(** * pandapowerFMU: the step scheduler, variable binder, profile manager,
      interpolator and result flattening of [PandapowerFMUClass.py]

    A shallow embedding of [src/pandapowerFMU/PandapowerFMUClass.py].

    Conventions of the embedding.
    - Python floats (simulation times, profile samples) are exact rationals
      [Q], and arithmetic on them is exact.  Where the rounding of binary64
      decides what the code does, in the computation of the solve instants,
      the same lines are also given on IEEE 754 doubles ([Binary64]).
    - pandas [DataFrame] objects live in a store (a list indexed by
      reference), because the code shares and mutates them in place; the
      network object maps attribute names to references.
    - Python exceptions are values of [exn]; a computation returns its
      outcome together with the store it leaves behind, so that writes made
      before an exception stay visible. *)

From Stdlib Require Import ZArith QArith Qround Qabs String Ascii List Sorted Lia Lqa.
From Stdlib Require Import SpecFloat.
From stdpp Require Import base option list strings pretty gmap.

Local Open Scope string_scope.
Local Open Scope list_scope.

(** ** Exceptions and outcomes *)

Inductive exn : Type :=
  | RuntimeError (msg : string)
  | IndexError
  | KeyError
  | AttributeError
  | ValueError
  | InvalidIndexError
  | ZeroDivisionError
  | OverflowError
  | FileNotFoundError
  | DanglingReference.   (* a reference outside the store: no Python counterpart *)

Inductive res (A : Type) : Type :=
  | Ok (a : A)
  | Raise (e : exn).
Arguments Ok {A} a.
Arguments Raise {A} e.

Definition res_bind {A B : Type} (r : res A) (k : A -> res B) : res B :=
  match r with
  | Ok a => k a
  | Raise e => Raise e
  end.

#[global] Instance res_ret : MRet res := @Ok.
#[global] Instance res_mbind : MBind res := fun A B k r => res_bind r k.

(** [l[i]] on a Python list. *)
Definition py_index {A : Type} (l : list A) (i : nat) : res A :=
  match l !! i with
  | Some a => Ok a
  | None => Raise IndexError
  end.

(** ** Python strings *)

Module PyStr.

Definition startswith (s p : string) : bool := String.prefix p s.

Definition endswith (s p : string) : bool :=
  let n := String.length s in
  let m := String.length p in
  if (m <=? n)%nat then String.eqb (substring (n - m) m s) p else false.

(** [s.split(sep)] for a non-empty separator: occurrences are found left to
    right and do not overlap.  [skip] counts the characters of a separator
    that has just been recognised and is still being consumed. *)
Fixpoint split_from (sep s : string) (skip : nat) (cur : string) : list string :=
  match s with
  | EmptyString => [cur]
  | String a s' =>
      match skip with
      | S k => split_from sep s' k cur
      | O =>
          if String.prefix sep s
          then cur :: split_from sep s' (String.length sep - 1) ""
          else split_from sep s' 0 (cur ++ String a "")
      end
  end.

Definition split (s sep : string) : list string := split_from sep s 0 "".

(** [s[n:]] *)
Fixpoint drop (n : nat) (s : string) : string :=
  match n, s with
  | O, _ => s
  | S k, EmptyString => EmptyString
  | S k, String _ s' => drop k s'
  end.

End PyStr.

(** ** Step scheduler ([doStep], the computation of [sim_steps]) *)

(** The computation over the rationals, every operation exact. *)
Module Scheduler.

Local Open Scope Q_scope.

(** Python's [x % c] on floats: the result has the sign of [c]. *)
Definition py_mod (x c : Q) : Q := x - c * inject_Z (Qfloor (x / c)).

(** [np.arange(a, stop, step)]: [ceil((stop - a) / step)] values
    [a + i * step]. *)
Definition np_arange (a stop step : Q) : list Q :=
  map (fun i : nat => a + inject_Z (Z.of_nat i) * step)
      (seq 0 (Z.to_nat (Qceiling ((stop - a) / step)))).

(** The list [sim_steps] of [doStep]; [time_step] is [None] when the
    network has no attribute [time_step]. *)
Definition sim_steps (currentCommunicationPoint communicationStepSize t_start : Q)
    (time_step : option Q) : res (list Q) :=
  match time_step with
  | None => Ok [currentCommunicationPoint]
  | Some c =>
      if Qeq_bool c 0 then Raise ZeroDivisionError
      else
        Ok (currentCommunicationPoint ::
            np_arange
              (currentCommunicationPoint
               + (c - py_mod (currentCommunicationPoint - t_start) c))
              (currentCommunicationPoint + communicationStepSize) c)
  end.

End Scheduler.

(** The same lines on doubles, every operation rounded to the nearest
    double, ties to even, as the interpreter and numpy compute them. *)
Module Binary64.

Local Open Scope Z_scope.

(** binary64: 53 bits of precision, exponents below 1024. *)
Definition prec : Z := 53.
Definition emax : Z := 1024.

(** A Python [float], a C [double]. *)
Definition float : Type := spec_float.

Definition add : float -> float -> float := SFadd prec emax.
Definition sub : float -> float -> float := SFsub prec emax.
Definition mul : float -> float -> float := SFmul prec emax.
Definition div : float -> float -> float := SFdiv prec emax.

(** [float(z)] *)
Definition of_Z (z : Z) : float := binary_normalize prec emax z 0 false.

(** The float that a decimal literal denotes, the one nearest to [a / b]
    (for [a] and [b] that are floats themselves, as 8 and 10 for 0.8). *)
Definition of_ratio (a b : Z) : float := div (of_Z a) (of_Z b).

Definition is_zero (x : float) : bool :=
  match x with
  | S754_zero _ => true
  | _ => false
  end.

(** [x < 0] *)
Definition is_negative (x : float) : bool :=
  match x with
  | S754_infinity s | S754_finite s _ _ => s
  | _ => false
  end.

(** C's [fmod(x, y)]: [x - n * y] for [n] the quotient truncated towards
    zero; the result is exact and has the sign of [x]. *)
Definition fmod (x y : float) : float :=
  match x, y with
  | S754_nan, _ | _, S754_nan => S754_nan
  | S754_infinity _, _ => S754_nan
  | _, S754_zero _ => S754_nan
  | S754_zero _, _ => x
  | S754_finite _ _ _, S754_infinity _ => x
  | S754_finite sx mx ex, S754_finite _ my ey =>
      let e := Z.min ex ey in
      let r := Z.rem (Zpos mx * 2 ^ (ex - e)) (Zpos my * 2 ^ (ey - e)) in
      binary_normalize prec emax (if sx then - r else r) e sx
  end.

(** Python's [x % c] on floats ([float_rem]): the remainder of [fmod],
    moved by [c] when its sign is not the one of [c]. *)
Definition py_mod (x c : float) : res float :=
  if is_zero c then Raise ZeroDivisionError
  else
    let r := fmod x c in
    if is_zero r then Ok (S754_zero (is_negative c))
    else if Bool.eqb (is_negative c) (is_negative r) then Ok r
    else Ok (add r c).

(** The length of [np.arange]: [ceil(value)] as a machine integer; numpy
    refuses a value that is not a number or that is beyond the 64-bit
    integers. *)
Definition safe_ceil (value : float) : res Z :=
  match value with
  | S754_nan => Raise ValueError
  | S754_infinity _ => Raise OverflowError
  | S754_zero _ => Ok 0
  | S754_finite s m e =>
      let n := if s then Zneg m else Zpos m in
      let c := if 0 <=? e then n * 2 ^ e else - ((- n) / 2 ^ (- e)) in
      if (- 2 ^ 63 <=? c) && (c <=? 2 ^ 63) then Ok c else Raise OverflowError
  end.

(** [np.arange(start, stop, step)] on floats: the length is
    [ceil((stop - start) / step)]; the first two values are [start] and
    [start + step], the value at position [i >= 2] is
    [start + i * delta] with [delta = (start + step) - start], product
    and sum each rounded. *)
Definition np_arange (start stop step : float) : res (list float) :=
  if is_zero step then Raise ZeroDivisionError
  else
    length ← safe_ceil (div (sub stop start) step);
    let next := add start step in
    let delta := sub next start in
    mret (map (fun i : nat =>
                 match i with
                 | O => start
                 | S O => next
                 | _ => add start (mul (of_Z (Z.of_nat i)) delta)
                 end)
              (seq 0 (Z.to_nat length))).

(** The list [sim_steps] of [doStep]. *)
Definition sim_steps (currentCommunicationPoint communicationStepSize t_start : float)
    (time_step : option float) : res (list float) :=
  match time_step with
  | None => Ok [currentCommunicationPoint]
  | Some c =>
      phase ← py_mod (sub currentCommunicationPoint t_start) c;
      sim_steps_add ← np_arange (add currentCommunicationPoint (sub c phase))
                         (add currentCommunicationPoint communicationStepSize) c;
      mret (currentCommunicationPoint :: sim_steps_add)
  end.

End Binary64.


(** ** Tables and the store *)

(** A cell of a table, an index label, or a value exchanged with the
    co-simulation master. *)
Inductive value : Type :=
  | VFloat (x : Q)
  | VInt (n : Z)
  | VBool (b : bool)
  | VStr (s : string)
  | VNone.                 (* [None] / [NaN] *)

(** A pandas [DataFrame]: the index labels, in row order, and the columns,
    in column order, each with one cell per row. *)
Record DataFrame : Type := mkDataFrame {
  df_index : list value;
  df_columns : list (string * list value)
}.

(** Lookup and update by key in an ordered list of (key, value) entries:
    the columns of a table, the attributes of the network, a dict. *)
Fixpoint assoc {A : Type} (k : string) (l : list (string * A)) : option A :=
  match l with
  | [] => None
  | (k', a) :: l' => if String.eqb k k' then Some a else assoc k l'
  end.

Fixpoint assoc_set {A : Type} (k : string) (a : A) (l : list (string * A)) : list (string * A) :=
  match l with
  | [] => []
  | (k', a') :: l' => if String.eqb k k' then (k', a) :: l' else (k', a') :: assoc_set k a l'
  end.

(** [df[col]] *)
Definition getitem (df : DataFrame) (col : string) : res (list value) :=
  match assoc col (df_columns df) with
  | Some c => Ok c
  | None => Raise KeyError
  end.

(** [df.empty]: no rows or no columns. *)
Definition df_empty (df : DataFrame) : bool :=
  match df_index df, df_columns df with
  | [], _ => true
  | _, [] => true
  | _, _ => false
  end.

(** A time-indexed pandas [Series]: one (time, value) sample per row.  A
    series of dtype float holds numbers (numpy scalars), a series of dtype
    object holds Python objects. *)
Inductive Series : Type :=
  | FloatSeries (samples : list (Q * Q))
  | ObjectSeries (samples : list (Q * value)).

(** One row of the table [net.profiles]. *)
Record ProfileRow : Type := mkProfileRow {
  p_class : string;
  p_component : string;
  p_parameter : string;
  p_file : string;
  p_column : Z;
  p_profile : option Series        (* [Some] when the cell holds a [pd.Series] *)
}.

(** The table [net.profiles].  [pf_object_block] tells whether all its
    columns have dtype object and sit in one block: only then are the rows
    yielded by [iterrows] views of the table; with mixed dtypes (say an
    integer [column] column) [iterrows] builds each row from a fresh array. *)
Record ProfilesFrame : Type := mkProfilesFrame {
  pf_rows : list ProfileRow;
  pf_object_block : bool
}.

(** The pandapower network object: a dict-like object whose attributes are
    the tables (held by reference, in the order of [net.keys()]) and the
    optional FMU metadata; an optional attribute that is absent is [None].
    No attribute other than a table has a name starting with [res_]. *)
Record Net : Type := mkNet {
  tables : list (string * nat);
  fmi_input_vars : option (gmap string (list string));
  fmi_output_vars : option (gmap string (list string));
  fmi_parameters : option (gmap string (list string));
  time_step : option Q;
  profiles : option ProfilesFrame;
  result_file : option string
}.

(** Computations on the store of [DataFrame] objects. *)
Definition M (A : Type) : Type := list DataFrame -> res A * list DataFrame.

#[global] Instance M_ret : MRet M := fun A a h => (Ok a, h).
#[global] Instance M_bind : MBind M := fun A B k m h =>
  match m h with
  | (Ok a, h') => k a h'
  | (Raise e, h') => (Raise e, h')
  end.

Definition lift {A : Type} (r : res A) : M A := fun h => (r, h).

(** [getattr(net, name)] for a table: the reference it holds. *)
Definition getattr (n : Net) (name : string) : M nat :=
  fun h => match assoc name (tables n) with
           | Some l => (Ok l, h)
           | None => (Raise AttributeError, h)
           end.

········

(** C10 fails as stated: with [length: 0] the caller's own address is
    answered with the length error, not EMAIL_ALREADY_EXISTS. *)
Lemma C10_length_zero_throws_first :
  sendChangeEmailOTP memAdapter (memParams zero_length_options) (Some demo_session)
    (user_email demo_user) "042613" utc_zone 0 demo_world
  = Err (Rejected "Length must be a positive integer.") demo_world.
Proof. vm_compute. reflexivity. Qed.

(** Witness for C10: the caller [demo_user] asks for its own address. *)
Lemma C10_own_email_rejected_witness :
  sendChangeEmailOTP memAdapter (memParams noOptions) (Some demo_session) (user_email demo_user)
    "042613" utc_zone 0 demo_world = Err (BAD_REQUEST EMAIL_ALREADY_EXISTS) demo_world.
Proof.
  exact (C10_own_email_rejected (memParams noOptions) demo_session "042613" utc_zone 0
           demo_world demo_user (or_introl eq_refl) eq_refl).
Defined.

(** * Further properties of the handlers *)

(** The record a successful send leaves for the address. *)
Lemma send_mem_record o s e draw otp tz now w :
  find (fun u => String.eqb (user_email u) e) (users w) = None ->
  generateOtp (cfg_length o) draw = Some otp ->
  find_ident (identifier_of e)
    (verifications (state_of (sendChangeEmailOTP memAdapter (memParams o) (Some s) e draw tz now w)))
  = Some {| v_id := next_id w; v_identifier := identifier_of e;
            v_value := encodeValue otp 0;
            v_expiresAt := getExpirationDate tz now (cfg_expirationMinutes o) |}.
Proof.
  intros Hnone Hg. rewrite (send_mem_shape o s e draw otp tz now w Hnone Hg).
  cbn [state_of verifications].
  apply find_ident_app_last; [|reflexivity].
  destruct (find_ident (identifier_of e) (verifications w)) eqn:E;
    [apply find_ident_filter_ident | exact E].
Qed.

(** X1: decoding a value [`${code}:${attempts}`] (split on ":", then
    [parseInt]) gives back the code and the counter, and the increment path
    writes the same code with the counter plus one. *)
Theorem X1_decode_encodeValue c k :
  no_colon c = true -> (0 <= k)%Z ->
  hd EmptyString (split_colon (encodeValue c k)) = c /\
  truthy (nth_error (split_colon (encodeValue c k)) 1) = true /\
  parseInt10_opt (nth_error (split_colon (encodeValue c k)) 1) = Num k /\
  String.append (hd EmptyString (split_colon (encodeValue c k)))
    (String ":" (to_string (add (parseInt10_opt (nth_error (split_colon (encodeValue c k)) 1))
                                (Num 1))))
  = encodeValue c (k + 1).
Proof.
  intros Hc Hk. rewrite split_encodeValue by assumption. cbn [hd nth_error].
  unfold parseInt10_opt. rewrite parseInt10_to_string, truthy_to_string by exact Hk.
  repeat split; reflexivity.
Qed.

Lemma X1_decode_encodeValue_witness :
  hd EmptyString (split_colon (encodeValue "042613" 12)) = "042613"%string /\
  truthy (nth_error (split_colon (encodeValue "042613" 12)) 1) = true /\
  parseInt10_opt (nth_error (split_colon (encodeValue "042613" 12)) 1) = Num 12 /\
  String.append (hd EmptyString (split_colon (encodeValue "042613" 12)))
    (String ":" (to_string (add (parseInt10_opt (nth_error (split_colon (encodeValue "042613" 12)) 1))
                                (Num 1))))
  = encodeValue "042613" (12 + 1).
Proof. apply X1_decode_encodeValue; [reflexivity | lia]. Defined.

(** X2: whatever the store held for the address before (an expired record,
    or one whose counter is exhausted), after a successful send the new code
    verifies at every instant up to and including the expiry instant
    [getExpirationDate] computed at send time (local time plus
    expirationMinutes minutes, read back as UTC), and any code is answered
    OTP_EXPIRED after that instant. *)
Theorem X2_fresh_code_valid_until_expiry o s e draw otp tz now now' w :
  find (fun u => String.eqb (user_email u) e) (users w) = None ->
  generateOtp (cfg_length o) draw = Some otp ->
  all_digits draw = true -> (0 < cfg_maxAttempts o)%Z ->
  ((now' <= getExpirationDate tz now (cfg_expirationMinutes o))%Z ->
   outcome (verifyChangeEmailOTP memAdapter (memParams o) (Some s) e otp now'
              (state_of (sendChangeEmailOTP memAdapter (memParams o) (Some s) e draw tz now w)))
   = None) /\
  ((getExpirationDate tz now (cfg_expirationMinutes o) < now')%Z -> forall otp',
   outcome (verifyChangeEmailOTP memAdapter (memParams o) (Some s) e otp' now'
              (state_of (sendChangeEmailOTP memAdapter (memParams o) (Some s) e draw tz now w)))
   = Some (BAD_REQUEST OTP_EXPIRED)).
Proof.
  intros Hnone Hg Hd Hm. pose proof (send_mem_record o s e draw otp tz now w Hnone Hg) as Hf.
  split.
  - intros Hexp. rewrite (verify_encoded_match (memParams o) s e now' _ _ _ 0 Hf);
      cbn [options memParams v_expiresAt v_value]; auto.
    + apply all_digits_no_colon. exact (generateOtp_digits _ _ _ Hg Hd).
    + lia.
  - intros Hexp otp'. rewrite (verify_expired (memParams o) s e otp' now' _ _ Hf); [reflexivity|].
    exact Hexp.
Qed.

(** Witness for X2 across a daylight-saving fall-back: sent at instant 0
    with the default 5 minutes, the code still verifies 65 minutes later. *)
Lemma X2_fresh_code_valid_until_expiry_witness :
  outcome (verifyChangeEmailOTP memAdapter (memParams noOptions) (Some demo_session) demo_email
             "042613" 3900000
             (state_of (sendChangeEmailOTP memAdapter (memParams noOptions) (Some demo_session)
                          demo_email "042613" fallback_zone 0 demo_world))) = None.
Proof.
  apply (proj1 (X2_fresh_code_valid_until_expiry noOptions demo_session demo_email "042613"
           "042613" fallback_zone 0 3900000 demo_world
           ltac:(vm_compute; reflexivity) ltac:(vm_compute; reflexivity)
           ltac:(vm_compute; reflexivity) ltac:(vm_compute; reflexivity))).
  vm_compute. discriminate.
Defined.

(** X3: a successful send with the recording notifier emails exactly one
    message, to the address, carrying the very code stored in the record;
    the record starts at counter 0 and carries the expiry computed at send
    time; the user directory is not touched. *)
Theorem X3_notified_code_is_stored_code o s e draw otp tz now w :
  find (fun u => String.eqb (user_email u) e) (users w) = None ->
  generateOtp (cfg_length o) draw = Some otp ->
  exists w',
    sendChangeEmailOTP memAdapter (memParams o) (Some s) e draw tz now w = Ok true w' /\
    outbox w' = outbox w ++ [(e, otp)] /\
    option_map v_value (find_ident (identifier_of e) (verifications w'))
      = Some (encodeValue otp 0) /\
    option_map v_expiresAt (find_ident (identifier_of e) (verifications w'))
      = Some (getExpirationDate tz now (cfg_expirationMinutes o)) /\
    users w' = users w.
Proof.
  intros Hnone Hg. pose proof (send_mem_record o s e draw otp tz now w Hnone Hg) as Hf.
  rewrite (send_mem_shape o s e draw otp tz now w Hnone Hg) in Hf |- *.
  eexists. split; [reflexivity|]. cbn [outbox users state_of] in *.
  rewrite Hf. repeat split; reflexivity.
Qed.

········

From the material above, count the lines that include "skip" and give only the total.

# RESULT OF THIS EXERCISE
3